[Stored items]
::::::::

(* ===== verification/SnapshotEquality.v ===== *)
(** * Comparing snapshots

    [reflect.DeepEqual] on two snapshots is equality of the records, which is
    decided field by field. *)
From S2P Require Import Prelude GoStd Model Endpoint Lease Locks Repository.

#[export] Instance Health_eq_dec : EqDecision Health.
Proof. solve_decision. Defined.
#[export] Instance ReplicationStatus_eq_dec : EqDecision ReplicationStatus.
Proof. solve_decision. Defined.
#[export] Instance RecoveryState_eq_dec : EqDecision RecoveryState.
Proof. solve_decision. Defined.
#[export] Instance DatabaseCluster_eq_dec : EqDecision DatabaseCluster.
Proof. solve_decision. Defined.
#[export] Instance DatabaseInstance_eq_dec : EqDecision DatabaseInstance.
Proof. solve_decision. Defined.
#[export] Instance Endpoint_eq_dec : EqDecision Endpoint.
Proof. solve_decision. Defined.
#[export] Instance ReplicationLink_eq_dec : EqDecision ReplicationLink.
Proof. solve_decision. Defined.
#[export] Instance HAEndpoint_eq_dec : EqDecision HAEndpoint.
Proof. solve_decision. Defined.
#[export] Instance ProbeStatus_eq_dec : EqDecision ProbeStatus.
Proof. solve_decision. Defined.
#[export] Instance MetadataAnomaly_eq_dec : EqDecision MetadataAnomaly.
Proof. solve_decision. Defined.
#[export] Instance TopologySnapshot_eq_dec : EqDecision TopologySnapshot.
Proof. solve_decision. Defined.
#[export] Instance Check_eq_dec : EqDecision Check.
Proof. solve_decision. Defined.
#[export] Instance Operation_eq_dec : EqDecision Operation.
Proof. solve_decision. Defined.
#[export] Instance PlanStep_eq_dec : EqDecision PlanStep.
Proof. solve_decision. Defined.
#[export] Instance OperationPlan_eq_dec : EqDecision OperationPlan.
Proof. solve_decision. Defined.
#[export] Instance Execution_eq_dec : EqDecision Execution.
Proof. solve_decision. Defined.
#[export] Instance Verification_eq_dec : EqDecision Verification.
Proof. solve_decision. Defined.
#[export] Instance StepAttempt_eq_dec : EqDecision StepAttempt.
Proof. solve_decision. Defined.
#[export] Instance OperationReview_eq_dec : EqDecision OperationReview.
Proof. solve_decision. Defined.
#[export] Instance OperationRecord_eq_dec : EqDecision OperationRecord.
Proof. solve_decision. Defined.
#[export] Instance AuditEvent_eq_dec : EqDecision AuditEvent.
Proof. solve_decision. Defined.
#[export] Instance Report_eq_dec : EqDecision Report.
Proof. solve_decision. Defined.
#[export] Instance ApprovalGrant_eq_dec : EqDecision ApprovalGrant.
Proof. solve_decision. Defined.
#[export] Instance RecoveryTimeline_eq_dec : EqDecision RecoveryTimeline.
Proof. solve_decision. Defined.
#[export] Instance RecoveryEvidence_eq_dec : EqDecision RecoveryEvidence.
Proof. solve_decision. Defined.
#[export] Instance RecoveryProof_eq_dec : EqDecision RecoveryProof.
Proof. solve_decision. Defined.
#[export] Instance RecoveryEvent_eq_dec : EqDecision RecoveryEvent.
Proof. solve_decision. Defined.
#[export] Instance RecoveryTask_eq_dec : EqDecision RecoveryTask.
Proof. solve_decision. Defined.
#[export] Instance PowerInstanceRef_eq_dec : EqDecision PowerInstanceRef.
Proof. solve_decision. Defined.
#[export] Instance PowerVIPRef_eq_dec : EqDecision PowerVIPRef.
Proof. solve_decision. Defined.
#[export] Instance PowerSnapshot_eq_dec : EqDecision PowerSnapshot.
Proof. solve_decision. Defined.
#[export] Instance PowerOperation_eq_dec : EqDecision PowerOperation.
Proof. solve_decision. Defined.
#[export] Instance LeaseRecord_eq_dec : EqDecision LeaseRecord.
Proof. solve_decision. Defined.
#[export] Instance OperationLockRecord_eq_dec : EqDecision OperationLockRecord.
Proof. solve_decision. Defined.
#[export] Instance ConfigurationTask_eq_dec : EqDecision ConfigurationTask.
Proof. solve_decision. Defined.
#[export] Instance SoftwareUpdateGate_eq_dec : EqDecision SoftwareUpdateGate.
Proof. solve_decision. Defined.
#[export] Instance snapshot_eq_dec : EqDecision snapshot.
Proof. solve_decision. Defined.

::::::::

Exercise prompt - Pull out all lines containing the word "snapshots" from the entries above.

Response for this exercise -
(** * Comparing snapshots
    [reflect.DeepEqual] on two snapshots is equality of the records, which is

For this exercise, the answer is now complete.